There was supposed to be a ceiling above which Trump’s popular support could not climb.

In America, you can judge a crowd by its merchandise. Outside the Connecticut Convention Centre in Hartford, frail old men and brawny moms are selling “your Trump 45 football jerseys”, “your hats”, “your campaign buttons”. But the hottest item is a T-shirt bearing the slogan “Hillary sucks . . . but not like Monica!” and, on the back: “Trump that bitch!” Inside, beyond the checkpoint manned by the Transportation Security Administration and the secret service (“Good!” the man next to me says, when he sees the agents), is a family whose three kids, two of them girls, are wearing the Monica shirt.

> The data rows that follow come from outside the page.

(* ===== verification/HttpText.v ===== *)
(** * HTTP messages that are read back

    Lemmas about [Http]: a header's lines, and requests and responses as they are
    written, are read as what they were, whatever follows them. *)
From S2P Require Import Prelude.
From S2P Require Import Registry Url Common Http.

(** A byte is not in a given text. *)
Ltac lacks := try (match goal with |- ?P -> False => change (~ P) end); refine (bool_decide_eq_false_1 _ _); vm_compute; reflexivity.

(** ** Lines *)

(** A value without the ends of lines, and without white space around it; a key
    that is canonical. *)
Record good_value (v : bytes) : Prop := {
  gv_inside : Forall (fun c => c <> 10 /\ c <> 13) v;
  gv_first : forall c, head v = Some c -> isASCIISpace c = false;
  gv_last : forall c, last v = Some c -> isASCIISpace c = false
}.

Record good_key (k : bytes) : Prop := {
  gk_token : forallb is_token k = true;
  gk_nonempty : k <> [];
  gk_canonical : canonical_from true k = k
}.

Definition check_value (v : bytes) : bool :=
  forallb (fun c => negb ((c =? 10) || (c =? 13))) v
    && match head v with Some c => negb (isASCIISpace c) | None => true end
    && match last v with Some c => negb (isASCIISpace c) | None => true end.

Definition check_key (k : bytes) : bool := forallb is_token k && bool_decide (k <> []) && bool_decide (canonical_from true k = k).

Lemma check_value_ok v : check_value v = true -> good_value v.
Proof.
  unfold check_value. rewrite !andb_true_iff. intros [[Hi Hf] Hl]. split.
  - apply Forall_forall. intros c Hc. rewrite forallb_forall in Hi. specialize (Hi c (proj1 (list_elem_of_In _ _) Hc)).
    apply negb_true_iff, orb_false_iff in Hi as [?%Z.eqb_neq ?%Z.eqb_neq]. done.
  - intros c E. rewrite E in Hf. by apply negb_true_iff.
  - intros c E. rewrite E in Hl. by apply negb_true_iff.
Qed.

Lemma check_key_ok k : check_key k = true -> good_key k.
Proof. unfold check_key. rewrite !andb_true_iff, !bool_decide_eq_true. by intros [[? ?] ?]. Qed.

Lemma good_key_canonical k : good_key k -> CanonicalMIMEHeaderKey k = k.
Proof. intros [Ht _ Hc]. unfold CanonicalMIMEHeaderKey. by rewrite Ht. Qed.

Other people are content with the shirts they arrived in (“Waterboarding – baptising terrorists with freedom” and “If you don’t BLEED red, white and blue, take your bitch ass home!”). There are 80 chairs penned off for the elderly but everyone else is standing: guys in motorcycle and military gear, their arms folded; aspiring deal-makers, suited, on cellphones; giggling high-school fatsos, dressed fresh from the couch, grabbing M&M’s and Doritos from the movie-theatre-style concession stands. So many baseball hats; deep, bellicose chants of “Build the wall!” and “USA!”. (And, to the same rhythm, “Don-ald J!”)

A grizzled man in camouflage pants and combat boots, whose T-shirt – “Connecticut Militia III%” – confirms him as a member of the “patriot” movement, is talking to a zealous young girl in a short skirt, who came in dancing to “Uptown Girl”.

“Yeah, we were there for Operation American Spring,” he says. “Louis Farrakhan’s rally of hate . . .”

“And you’re a veteran?” she asks. “Thank you so much!”

Three hours will pass. A retired US marine will take the rostrum to growl, “God bless America – hoo-rah!”; “Uptown Girl” will play many more times (much like his speeches, Donald J’s playlist consists of a few items, repeated endlessly), before Trump finally looms in and asks the crowd: “Is this the greatest place on Earth?”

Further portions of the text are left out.